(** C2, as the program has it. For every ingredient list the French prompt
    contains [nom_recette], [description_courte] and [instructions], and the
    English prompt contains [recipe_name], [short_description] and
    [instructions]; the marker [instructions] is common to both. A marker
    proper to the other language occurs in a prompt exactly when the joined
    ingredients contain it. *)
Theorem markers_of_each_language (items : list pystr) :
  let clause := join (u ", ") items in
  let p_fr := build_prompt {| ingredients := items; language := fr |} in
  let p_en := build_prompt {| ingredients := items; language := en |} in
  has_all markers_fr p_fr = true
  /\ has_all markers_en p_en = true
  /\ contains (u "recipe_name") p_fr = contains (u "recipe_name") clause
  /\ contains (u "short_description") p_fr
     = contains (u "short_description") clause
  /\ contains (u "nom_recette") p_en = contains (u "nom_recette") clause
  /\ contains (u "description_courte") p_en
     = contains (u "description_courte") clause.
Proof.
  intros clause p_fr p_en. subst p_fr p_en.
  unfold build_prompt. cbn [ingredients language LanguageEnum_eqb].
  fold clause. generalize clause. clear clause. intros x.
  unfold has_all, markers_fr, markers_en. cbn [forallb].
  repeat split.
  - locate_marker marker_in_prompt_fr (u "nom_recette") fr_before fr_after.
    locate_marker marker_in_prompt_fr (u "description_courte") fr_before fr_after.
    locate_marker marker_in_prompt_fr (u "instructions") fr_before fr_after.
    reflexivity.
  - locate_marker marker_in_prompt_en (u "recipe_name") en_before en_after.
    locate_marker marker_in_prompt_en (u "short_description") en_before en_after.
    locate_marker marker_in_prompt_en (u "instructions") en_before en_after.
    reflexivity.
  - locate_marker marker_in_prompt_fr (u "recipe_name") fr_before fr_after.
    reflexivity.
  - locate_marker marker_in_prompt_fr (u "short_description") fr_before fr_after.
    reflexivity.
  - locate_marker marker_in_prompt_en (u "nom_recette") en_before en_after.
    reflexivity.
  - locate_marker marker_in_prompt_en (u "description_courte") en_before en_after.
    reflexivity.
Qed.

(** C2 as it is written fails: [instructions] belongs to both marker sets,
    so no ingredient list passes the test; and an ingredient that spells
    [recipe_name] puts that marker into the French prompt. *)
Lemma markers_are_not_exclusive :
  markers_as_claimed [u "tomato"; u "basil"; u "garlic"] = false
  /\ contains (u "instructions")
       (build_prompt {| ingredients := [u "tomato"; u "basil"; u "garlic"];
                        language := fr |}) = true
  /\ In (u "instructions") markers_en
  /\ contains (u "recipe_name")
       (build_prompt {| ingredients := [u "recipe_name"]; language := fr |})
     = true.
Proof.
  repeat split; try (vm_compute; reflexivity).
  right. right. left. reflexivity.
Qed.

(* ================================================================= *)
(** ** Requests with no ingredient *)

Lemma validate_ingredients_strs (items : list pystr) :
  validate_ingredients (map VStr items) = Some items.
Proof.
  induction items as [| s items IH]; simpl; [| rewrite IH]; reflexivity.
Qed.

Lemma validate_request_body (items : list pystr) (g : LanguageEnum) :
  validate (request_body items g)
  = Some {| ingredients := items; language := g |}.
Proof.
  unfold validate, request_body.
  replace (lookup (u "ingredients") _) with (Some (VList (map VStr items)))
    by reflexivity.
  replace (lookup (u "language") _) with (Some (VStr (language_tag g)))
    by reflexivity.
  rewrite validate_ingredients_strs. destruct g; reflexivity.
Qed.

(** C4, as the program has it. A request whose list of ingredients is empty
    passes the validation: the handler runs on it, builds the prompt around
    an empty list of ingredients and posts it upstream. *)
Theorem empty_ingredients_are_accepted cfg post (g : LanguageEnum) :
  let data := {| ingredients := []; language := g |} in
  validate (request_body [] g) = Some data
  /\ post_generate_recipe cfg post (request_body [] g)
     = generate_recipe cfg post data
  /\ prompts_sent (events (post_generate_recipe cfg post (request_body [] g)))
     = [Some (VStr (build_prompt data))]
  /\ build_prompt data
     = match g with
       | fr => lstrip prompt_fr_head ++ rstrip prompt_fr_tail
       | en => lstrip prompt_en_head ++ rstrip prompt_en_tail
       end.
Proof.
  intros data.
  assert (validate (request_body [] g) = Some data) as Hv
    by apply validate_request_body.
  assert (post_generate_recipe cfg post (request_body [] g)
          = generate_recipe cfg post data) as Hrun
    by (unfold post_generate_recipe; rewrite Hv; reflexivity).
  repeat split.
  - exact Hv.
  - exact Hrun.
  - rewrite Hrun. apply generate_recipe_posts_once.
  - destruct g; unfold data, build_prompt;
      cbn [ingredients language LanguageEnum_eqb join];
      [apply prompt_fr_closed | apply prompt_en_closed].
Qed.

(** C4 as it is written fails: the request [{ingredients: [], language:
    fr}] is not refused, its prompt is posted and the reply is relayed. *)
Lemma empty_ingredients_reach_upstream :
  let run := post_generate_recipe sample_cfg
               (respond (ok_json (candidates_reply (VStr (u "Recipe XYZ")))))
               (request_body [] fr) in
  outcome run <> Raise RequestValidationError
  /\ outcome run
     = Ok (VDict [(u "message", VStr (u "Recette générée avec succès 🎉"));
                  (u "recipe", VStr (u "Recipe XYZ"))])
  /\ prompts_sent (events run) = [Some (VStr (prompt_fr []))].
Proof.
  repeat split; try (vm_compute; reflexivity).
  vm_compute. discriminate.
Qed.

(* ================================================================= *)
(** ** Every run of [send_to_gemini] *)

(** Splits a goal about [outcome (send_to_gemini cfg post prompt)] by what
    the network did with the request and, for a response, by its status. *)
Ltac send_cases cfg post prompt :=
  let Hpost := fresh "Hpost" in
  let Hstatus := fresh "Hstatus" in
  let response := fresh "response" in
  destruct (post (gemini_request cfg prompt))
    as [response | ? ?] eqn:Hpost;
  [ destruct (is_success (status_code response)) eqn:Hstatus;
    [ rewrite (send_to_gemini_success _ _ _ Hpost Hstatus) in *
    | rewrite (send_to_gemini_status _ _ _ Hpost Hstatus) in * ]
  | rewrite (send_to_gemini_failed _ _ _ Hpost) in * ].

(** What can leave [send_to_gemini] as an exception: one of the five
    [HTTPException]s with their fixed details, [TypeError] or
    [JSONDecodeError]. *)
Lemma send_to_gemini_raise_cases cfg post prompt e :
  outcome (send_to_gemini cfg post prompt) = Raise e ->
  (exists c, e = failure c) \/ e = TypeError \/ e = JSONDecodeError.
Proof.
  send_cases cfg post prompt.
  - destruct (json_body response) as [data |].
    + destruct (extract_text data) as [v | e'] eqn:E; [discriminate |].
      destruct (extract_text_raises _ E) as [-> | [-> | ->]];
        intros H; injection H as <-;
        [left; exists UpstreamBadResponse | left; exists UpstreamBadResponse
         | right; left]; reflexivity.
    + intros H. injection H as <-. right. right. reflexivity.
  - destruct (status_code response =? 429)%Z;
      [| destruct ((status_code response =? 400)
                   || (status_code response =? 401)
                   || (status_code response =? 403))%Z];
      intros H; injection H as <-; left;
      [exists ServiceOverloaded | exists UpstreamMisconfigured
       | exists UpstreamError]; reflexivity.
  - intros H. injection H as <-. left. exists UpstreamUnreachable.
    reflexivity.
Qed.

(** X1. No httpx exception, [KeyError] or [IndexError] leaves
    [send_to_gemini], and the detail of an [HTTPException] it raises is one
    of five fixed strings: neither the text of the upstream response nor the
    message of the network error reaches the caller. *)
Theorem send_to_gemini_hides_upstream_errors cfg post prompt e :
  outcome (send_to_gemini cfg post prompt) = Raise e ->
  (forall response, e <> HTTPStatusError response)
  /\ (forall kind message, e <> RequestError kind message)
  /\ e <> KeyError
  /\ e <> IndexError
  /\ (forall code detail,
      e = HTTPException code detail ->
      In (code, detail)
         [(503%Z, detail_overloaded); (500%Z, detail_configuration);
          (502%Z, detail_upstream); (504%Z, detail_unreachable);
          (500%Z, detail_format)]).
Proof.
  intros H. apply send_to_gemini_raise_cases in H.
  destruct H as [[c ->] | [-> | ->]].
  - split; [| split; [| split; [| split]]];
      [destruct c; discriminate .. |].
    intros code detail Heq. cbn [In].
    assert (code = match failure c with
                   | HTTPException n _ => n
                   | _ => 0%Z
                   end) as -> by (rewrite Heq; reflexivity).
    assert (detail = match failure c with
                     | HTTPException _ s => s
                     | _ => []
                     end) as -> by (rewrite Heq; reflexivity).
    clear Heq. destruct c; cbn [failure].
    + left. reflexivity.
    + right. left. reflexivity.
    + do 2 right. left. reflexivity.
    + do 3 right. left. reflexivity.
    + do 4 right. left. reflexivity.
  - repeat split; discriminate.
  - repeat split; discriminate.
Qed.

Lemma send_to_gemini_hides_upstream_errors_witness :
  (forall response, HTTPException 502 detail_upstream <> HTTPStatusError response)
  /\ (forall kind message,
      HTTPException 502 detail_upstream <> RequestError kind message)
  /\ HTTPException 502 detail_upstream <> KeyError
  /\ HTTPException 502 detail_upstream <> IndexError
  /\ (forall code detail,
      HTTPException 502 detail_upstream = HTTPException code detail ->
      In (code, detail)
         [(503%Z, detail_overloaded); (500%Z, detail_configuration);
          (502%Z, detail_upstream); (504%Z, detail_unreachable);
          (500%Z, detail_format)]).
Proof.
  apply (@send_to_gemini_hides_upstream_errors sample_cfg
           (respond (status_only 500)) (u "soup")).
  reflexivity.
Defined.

--

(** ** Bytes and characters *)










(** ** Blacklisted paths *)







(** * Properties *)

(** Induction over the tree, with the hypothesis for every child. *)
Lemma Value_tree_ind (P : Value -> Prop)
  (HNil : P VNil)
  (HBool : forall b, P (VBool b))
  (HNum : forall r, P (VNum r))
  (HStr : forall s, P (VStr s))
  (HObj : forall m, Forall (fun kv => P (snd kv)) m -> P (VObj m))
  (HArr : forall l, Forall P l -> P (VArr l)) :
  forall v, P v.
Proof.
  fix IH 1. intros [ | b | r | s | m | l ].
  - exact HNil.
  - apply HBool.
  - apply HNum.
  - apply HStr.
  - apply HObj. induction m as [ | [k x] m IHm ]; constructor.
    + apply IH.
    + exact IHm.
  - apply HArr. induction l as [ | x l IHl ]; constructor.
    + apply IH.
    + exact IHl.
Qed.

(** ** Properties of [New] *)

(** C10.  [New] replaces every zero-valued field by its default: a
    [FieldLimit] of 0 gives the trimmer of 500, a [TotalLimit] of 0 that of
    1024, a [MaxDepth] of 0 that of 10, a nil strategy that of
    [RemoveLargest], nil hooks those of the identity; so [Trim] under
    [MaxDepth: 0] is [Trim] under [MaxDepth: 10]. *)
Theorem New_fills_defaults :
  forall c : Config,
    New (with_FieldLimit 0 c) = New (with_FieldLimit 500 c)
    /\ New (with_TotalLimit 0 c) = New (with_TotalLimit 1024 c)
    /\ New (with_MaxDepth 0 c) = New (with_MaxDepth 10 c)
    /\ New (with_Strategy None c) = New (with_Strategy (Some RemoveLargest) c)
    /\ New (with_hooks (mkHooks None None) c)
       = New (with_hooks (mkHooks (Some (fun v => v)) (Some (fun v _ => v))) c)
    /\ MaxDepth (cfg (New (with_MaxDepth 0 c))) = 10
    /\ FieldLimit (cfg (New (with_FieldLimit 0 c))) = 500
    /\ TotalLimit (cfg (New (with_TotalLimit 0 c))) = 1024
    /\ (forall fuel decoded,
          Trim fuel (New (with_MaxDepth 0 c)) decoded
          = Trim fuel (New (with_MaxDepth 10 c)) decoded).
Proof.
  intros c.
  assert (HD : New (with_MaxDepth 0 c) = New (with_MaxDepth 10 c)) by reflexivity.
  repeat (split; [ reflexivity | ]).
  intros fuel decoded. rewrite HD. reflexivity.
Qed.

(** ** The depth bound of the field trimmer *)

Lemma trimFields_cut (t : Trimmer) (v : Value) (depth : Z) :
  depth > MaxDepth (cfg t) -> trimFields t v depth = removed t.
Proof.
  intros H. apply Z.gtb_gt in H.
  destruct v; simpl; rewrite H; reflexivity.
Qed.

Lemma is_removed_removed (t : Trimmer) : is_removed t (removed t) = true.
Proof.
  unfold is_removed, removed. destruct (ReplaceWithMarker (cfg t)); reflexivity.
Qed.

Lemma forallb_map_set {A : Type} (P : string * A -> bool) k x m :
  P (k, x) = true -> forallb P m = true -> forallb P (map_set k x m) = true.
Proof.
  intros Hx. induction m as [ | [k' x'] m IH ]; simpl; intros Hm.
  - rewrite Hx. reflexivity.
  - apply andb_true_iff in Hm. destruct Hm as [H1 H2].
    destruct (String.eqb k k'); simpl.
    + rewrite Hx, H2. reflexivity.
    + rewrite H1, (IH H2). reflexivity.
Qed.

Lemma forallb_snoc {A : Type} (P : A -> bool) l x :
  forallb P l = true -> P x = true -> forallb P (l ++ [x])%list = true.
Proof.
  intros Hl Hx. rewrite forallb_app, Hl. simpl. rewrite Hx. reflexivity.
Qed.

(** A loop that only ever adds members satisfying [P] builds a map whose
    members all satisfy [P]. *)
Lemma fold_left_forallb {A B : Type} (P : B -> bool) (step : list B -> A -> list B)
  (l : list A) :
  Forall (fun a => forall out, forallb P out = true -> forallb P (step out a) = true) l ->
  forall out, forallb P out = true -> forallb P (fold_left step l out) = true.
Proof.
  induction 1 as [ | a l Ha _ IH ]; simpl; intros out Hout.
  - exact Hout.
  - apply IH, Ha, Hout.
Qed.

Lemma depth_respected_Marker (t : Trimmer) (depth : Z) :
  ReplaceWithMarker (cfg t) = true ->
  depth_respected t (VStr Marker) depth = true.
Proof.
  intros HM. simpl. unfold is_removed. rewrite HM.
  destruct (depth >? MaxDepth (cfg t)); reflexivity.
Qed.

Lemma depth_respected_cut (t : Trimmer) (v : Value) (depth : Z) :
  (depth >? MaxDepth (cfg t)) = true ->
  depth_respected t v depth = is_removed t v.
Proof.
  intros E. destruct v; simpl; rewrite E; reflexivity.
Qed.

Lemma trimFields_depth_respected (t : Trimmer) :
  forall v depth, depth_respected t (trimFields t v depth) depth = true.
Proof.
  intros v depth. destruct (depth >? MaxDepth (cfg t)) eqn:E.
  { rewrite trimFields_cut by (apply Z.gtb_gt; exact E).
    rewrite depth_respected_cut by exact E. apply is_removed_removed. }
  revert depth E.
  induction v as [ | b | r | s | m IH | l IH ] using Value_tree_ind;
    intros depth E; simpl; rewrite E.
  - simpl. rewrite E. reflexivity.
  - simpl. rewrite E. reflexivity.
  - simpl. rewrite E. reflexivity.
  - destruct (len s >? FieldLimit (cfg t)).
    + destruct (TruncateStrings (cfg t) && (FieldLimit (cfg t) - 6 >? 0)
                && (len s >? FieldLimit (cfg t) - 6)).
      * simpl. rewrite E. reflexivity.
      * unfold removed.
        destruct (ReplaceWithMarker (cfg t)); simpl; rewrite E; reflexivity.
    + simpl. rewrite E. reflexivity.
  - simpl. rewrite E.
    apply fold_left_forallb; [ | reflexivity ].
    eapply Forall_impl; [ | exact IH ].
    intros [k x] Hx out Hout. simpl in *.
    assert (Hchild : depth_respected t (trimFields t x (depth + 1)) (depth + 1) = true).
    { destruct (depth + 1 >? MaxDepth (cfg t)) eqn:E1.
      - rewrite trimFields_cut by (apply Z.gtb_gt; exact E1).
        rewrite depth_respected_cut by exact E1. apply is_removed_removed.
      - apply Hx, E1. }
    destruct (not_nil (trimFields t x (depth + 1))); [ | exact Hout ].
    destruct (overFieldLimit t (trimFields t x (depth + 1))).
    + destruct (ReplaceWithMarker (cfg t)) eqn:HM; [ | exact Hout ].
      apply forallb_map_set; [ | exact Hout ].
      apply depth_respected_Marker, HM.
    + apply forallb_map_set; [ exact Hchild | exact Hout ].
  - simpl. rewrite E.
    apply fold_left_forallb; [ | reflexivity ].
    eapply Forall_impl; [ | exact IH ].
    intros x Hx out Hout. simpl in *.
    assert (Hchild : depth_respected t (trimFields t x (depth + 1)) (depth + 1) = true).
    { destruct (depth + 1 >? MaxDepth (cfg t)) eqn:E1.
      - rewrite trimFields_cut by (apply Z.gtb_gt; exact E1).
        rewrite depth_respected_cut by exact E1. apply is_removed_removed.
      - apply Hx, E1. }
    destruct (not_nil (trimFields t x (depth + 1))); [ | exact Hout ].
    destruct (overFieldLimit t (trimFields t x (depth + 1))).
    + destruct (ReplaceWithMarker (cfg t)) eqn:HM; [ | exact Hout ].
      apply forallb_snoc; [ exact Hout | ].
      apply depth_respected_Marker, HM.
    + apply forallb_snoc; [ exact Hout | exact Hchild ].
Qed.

(EXERCISE REQUIREMENTS) Your task for the entries above: copy exactly the span starting with the line with "(VStr (language_tag g)))" and going on through the line with "- rewrite Hrun.", both lines included, and nothing else.

(FINAL ANSWER)
  replace (lookup (u "language") _) with (Some (VStr (language_tag g)))
    by reflexivity.
  rewrite validate_ingredients_strs. destruct g; reflexivity.
Qed.

(** C4, as the program has it. A request whose list of ingredients is empty
    passes the validation: the handler runs on it, builds the prompt around
    an empty list of ingredients and posts it upstream. *)
Theorem empty_ingredients_are_accepted cfg post (g : LanguageEnum) :
  let data := {| ingredients := []; language := g |} in
  validate (request_body [] g) = Some data
  /\ post_generate_recipe cfg post (request_body [] g)
     = generate_recipe cfg post data
  /\ prompts_sent (events (post_generate_recipe cfg post (request_body [] g)))
     = [Some (VStr (build_prompt data))]
  /\ build_prompt data
     = match g with
       | fr => lstrip prompt_fr_head ++ rstrip prompt_fr_tail
       | en => lstrip prompt_en_head ++ rstrip prompt_en_tail
       end.
Proof.
  intros data.
  assert (validate (request_body [] g) = Some data) as Hv
    by apply validate_request_body.
  assert (post_generate_recipe cfg post (request_body [] g)
          = generate_recipe cfg post data) as Hrun
    by (unfold post_generate_recipe; rewrite Hv; reflexivity).
  repeat split.
  - exact Hv.
  - exact Hrun.
  - rewrite Hrun. apply generate_recipe_posts_once.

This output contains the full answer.